=== Begin Enclosure ===

(* ===== verification/Watch.v ===== *)
(** Subscriptions of a database ([subscribe_to] and its variants, [notify_subscribers] and
its variants, [finalize_change] of [src/src/db.rs]).

The five kinds of watch differ in what they ask, which events concern them and how the
answer is computed; the rest of their code is the same and is modelled once, by a
section with those as parameters.  The receiving end of a channel stays with the
subscriber when the database forgets the watcher, so channels are kept apart from
watchers, under the same number. *)
From stdpp Require Import base gmap sets list strings sorting.
From Stdlib Require Import ZArith Lia.
From S2P Require Import Prelude Clock Value Crdt Merge OpQueue RelIndex Paths Records Keys Engine Input Inner Read View Query Traversal InnerWf Tx Db SessionAuth Protocol Change Scan Router Serve.

(** * Channels *)

(** A bounded channel; [force_send] makes room by dropping the oldest item. *)
Record Chan (A : Type) := mkChan { chan_queue : list A; chan_closed : bool }.
#[global] Arguments mkChan {_} _ _.
#[global] Arguments chan_queue {_} _.
#[global] Arguments chan_closed {_} _.

Definition LOCAL_WATCH_QUEUE_CAPACITY : nat := 64.

Definition send_watch_update {A} (a : A) (c : Chan A) : option (Chan A) :=
  if chan_closed c then None
  else Some (mkChan (drop (S (length (chan_queue c)) - LOCAL_WATCH_QUEUE_CAPACITY) (chan_queue c ++ [a])) false).

Definition take_update {A} (c : Chan A) : Chan A * option A :=
  match chan_queue c with
  | [] => (c, None)
  | a :: q => (mkChan q (chan_closed c), Some a)
  end.

(** * Watchers of one kind *)

Record Watch (Q : Type) := mkWatch { w_query : Q; w_hash : option string }.
#[global] Arguments mkWatch {_} _ _.
#[global] Arguments w_query {_} _.
#[global] Arguments w_hash {_} _.

Record Subs (Q A : Type) := mkSubs {
  watchers : gmap Z (Watch Q);
  channels : gmap Z (Chan A);
  next_subscription_id : Z
}.
#[global] Arguments mkSubs {_ _} _ _ _.
#[global] Arguments watchers {_ _} _.
#[global] Arguments channels {_ _} _.
#[global] Arguments next_subscription_id {_ _} _.

(** A [BTreeMap] with numeric keys, in key order. *)
Definition id_le {V} (x y : Z * V) : Prop := (x.1 ≤ y.1)%Z.
#[global] Instance id_le_dec {V} : RelDecision (@id_le V).
Proof. intros x y. unfold id_le. apply _. Defined.
Definition by_id {V} (m : gmap Z V) : list (Z * V) := merge_sort id_le (map_to_list m).

Section kind.
Context {Q A : Type}.
Context (overlaps : Q → ChangeEvent → bool) (compute : Q → M A) (hash : A → option string)
  (refresh : Q → A → Q) (same : Q → Q → bool).

Definition subs_new : Subs Q A := mkSubs ∅ ∅ 0.

(** [subscribe_to]: the answer is computed, the watcher recorded and the answer sent. *)
Definition subscribe (start : A → Q) (first : M A) (s : Subs Q A) : M (Subs Q A * Z) :=
  a ← first;
  let id := sat_add u64_max (next_subscription_id s) 1 in
  mret (mkSubs (<[id := mkWatch (start a) (hash a)]> (watchers s)) (<[id := mkChan [a] false]> (channels s)) id, id).

(** The subscription is dropped: the watcher is removed, and with it the sender. *)
Definition unsubscribe (id : Z) (s : Subs Q A) : Subs Q A :=
  mkSubs (delete id (watchers s)) (alter (λ c, mkChan (chan_queue c) true) id (channels s)) (next_subscription_id s).

(** The receiver closes its channel; the database notices when it next sends. *)
Definition hang_up (id : Z) (s : Subs Q A) : Subs Q A :=
  mkSubs (watchers s) (alter (λ c, mkChan (chan_queue c) true) id (channels s)) (next_subscription_id s).

Definition receive (id : Z) (s : Subs Q A) : Subs Q A * option A :=
  match channels s !! id with
  | Some c => let r := take_update c in (mkSubs (watchers s) (<[id := r.1]> (channels s)) (next_subscription_id s), r.2)
  | None => (s, None)
  end.

(** The variables of the loop: the answers computed so far, by the serialized question,
the channels, the watchers found closed, and what is to be recorded. *)
Record Round := mkRound {
  r_cache : list (Q * A);
  r_channels : gmap Z (Chan A);
  r_stale : list Z;
  r_updates : list (Z * option string * Q)
}.

Definition cached (cache : list (Q * A)) (q : Q) : option A := snd <$> List.find (λ p, same p.1 q) cache.
(* ===== verification/Caches.v ===== *)
(** The caches of vector and text collections ([src/src/db.rs]): when they are built,
marked stale and rebuilt, the interleaving of rebuilds with changes, and the searches
that read them. *)
From stdpp Require Import base gmap sets list strings sorting.
From Stdlib Require Import ZArith Lia.
From S2P Require Import Prelude Clock Value F32 TopK Crdt Records Keys Paths Engine Segment Input Inner Read View Query InnerWf Tx Db Protocol Change Relay Vector Text TextRank TextSearch TextStore.

(** * What a kind of collection gives

The code of the two kinds differs only in names; what the caching relies on is this. *)

Class CollectionKind := {
  Config : Type;
  Cache : Type;
  kind_name : string;
  config_key : string → string;
  items_prefix : string → string;
  config_of : RecordEntry → result Config;
  assemble : string → Config → list RecordEntry → string → result Cache;
  cache_files : string → Cache → string → result unit;
  is_ready : Cache → bool;
  set_stale : Cache → Cache;
  set_rebuilding : Cache → Cache;
  collection_of : string → option string;
  forget_counts : Cache → Cache
}.

Class CollectionKindLaws `{CollectionKind} : Prop := {
  assembled_ready : ∀ name config records h c, assemble name config records h = Ok c → is_ready c = true;
  stale_not_ready : ∀ c, is_ready (set_stale c) = false;
  rebuilding_not_ready : ∀ c, is_ready (set_rebuilding c) = false;
  ready_forget : ∀ c c', forget_counts c = forget_counts c' → is_ready c = is_ready c'
}.

(** ** The two kinds *)

Definition set_vector_state (state : VectorManagerState) (dirty : bool) (c : VectorCollectionCache) : VectorCollectionCache :=
  mkVectorCache (vc_config c) (vc_entries c) (vc_deleted_count c) (vc_incomplete_count c) state dirty (vc_source_hash c).

Definition set_text_state (state : TextIndexState) (dirty : bool) (c : TextCollectionCache) : TextCollectionCache :=
  mkTextCache (tcc_config c) (documents c) (tcc_deleted_count c) state dirty (tcc_source_hash c) (index c).

Definition done_with {A} (r : result A) : result unit := match r with Ok _ => Ok tt | Err e => Err e end.

#[global] Instance vector_kind `{VectorWireFormat} : CollectionKind := {|
  Config := VectorCollectionConfig;
  Cache := VectorCollectionCache;
  kind_name := "vector";
  config_key := vector_collection_meta_key;
  items_prefix := vector_collection_items_prefix;
  config_of := collection_config_from_record;
  assemble := λ name config records h, Ok (assemble_vector_collection_cache name config records h);
  cache_files := λ name c now, done_with (build_vector_cache_files name c now);
  is_ready := λ c, negb (vc_dirty c) && bool_decide (vc_state c = VReady);
  set_stale := set_vector_state VStale true;
  set_rebuilding := λ c, set_vector_state VRebuilding (vc_dirty c) c;
  collection_of := vector_collection_from_record_key;
  forget_counts := λ c, c
|}.

#[global] Instance text_kind `{TextWireFormat, Unicode} : CollectionKind := {|
  Config := TextCollectionConfig;
  Cache := TextCollectionCache;
  kind_name := "text";
  config_key := text_collection_config_key;
  items_prefix := text_collection_docs_prefix;
  config_of := text_collection_config_from_record;
  assemble := assemble_text_collection_cache;
  cache_files := λ name c now, done_with (text_cache_files name c now);
  is_ready := λ c, negb (tcc_dirty c) && bool_decide (tcc_state c = TReady);
  set_stale := set_text_state TStale true;
  set_rebuilding := λ c, set_text_state TRebuilding (tcc_dirty c) c;
  collection_of := text_collection_from_record_key;
  forget_counts := set_deleted_count 0
|}.

(** * The records of a collection *)

Section caches.
Context `{VW : VectorWireFormat, Cod : Codec, En : Env, K : CollectionKind}.

(** The entries of a collection, its items first, then its configuration; [None] when the
collection does not exist. *)
Definition collection_records (name : string) : M (option (Config * list RecordEntry * string)) :=
  e ← record_entry_from_inner (config_key name);
  match e with
  | None => mret None
  | Some entry =>
      config ← lift (config_of entry);
      items ← collect_locked (mkScan (Some (items_prefix name)) None None None None false None None);
      mret (Some (config, items ++ [entry], records_source_hash (items ++ [entry])))
  end.

(** * The shared state *)

(** What the lock guards: the data, the count of changes, the caches by name, and the
names being rebuilt. *)
Record Shared := mkShared {
  data : Inner;
  revision : Z;
  collections : gmap string Cache;
  cache_rebuilds : gset string
}.

Definition set_collections (m : gmap string Cache) (s : Shared) : Shared := mkShared (data s) (revision s) m (cache_rebuilds s).
Definition set_rebuilds (r : gset string) (s : Shared) : Shared := mkShared (data s) (revision s) (collections s) r.
Definition set_data (i : Inner) (s : Shared) : Shared := mkShared i (revision s) (collections s) (cache_rebuilds s).

(** [*_collection_records_and_source_hash_locked]: a collection that does not exist
loses its cache. *)
Definition records_and_source_hash (name : string) (s : Shared) : Shared * result (Config * list RecordEntry * string) :=
  let r := collection_records name (data s) in
  let s := set_data r.1 s in
  match r.2 with
  | Err e => (s, Err e)
  | Ok (Some x) => (s, Ok x)
  | Ok None =>
      (set_collections (delete name (collections s)) s, Err (Message (kind_name +:+ " collection `" +:+ name +:+ "` does not exist")))
  end.

Record Snapshot := mkSnapshot {
  sn_config : Config;
  sn_records : list RecordEntry;
  sn_source_hash : string;
  sn_revision : Z
}.

Definition rebuild_snapshot (name : string) (s : Shared) : Shared * result Snapshot :=
  let r := records_and_source_hash name s in
  (r.1, match r.2 with Ok (config, records, h) => Ok (mkSnapshot config records h (revision r.1)) | Err e => Err e end).

(** ** The three sections under the lock of [ensure_*_collection_ready] *)

Inductive Begun :=
  | IsReady
  | MustWait
  | Failed (e : PrimadbError)
  | Rebuild (snapshot : Snapshot).

Definition needs_rebuild (name : string) (s : Shared) : bool :=
  match collections s !! name with Some c => negb (is_ready c) | None => true end.

Definition begin_rebuild (name : string) (s : Shared) : Shared * Begun :=
  if negb (needs_rebuild name s) then (s, IsReady)
  else if bool_decide (name ∈ cache_rebuilds s) then (s, MustWait)
  else
    let s := set_rebuilds ({[name]} ∪ cache_rebuilds s) s in
    let s := match collections s !! name with
             | Some c => set_collections (<[name := set_rebuilding c]> (collections s)) s
             | None => s
             end in
    match rebuild_snapshot name s with
    | (s, Ok snapshot) => (s, Rebuild snapshot)
    | (s, Err e) => (set_rebuilds (cache_rebuilds s ∖ {[name]}) s, Failed e)
    end.
Definition over_relay (e : RouteEnvelope) : RouteOverlayUnderlayInfo * RouteEnvelope := (info working [], e).

Definition routes : list RouteEnvelope := report_route <$> posted.
Definition opening : RouteEnvelope := nth 0 routes (mkEnvelope "" "" "" Broadcast 0 0 0 None None [] (Batch [])).
Definition later : list (RouteOverlayUnderlayInfo * RouteEnvelope) := over_relay <$> reverse (tail routes).

Lemma stream_delivered_witness :
  length later = 4 ∧
  stream_events (receive_routes (over_relay opening :: later) b) =
    [mkStreamEvent "a/stream/3e8" "a" WebSocket "chat" "v1" (Some "general") (JString "hello world") ∅].
Proof.
  split; [vm_compute; reflexivity|].
  apply (stream_delivered letter a [] (send_application_stream letter a []).1.1 (send_application_stream letter a []).1.2 "a/stream/3e8" posted b
    (info working []) opening later).
  - vm_compute. reflexivity.
  - vm_compute. reflexivity.
  - vm_compute. discriminate.
  - vm_compute. discriminate.
  - vm_compute. discriminate.
  - apply (bool_decide_unpack _). vm_compute. exact I.
  - intros e He. assert (forallb (λ e, match content_hash e with Some _ => true | None => false end) routes = true) as Hf by (vm_compute; reflexivity).
    rewrite forallb_forall in Hf. apply list_elem_of_In, Hf in He. destruct (content_hash e); [eauto|discriminate].
  - apply Meeting.room_small. vm_compute. reflexivity.
  - intros x Hx. cbn in Hx. by apply elem_of_empty in Hx.
  - vm_compute. reflexivity.
  - assert (later.*2 = reverse (tail routes)) as -> by (vm_compute; reflexivity). rewrite reverse_Permutation.
    assert (opening :: tail routes = routes) as -> by (vm_compute; reflexivity). done.
Defined.

(** ** What can go wrong *)

Definition note (s : string) : RouteBatchItem := IApplication (mkApplication "chat" "v1" None (JString s) ∅).

Definition heard (f : ApplicationRouteFilter) (es : list RouteEnvelope) : list json :=
  let '(t, c) := subscribe_applications f b in
  let t := receive_routes (over_relay <$> es) t in
  (λ e, app_body (app_message e)) <$> (AppRoute.drain c (applications t)).2.

(** Two messages of one batch that share namespace, protocol and topic: the second is taken
for a repetition of the first. *)
Lemma batch_repeats_dropped :
  heard (mkFilter None None None) [(wrap_batch (router a) [note "one"; note "two"] (ToPeer "b") None).2] = [JString "one"] ∧
  heard (mkFilter None None None) [(wrap_batch_item (router a) (note "one") (ToPeer "b") None).2;
    (wrap_batch_item (wrap_batch_item (router a) (note "one") (ToPeer "b") None).1 (note "two") (ToPeer "b") None).2] = [JString "one"; JString "two"].
Proof. vm_compute. done. Qed.

(** An opening frame that comes after data discards it, and the stream never completes. *)
Lemma late_open_discards :
  stream_events (receive_routes (over_relay <$> (tail routes ++ [opening])) b) ≠ [] ∧
  let swapped := match routes with r0 :: r1 :: rest => r1 :: r0 :: rest | l => l end in
  stream_events (receive_routes (over_relay <$> swapped) b) = [].
Proof. vm_compute. done. Qed.

(** A frame from another peer is put into a stream it names. *)
Definition event_from (who : string) : ApplicationRouteEvent :=
  mkAppEvent "r" who "c" (ToPeer "b") 0 0 WebSocket None (context_new who WebSocket) (mkApplication "" "" None JNull ∅).

Lemma foreign_frame_accepted :
  (accept_frames [(event_from "a", open_frame "s" letter ["=x"; "y"]); (event_from "mallory", data_frame "s" letter 2 0 "=no");
    (event_from "a", data_frame "s" letter 2 0 "=x"); (event_from "a", data_frame "s" letter 2 1 "y")] ∅).2 =
  [mkStreamEvent "s" "a" WebSocket "chat" "v1" (Some "general") (JString "noy") ∅].
Proof. vm_compute. done. Qed.
End Post.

=== End Enclosure ===

[EXERCISE DETAILS] Retype, in the same exact form, the lines of the material above from the line holding "r_channels : gmap Z (Chan A);" through the line holding "(* ===== verification/Caches.v ===== *)".

[ANSWER SPACE]
  r_channels : gmap Z (Chan A);
  r_stale : list Z;
  r_updates : list (Z * option string * Q)
}.

Definition cached (cache : list (Q * A)) (q : Q) : option A := snd <$> List.find (λ p, same p.1 q) cache.
(* ===== verification/Caches.v ===== *)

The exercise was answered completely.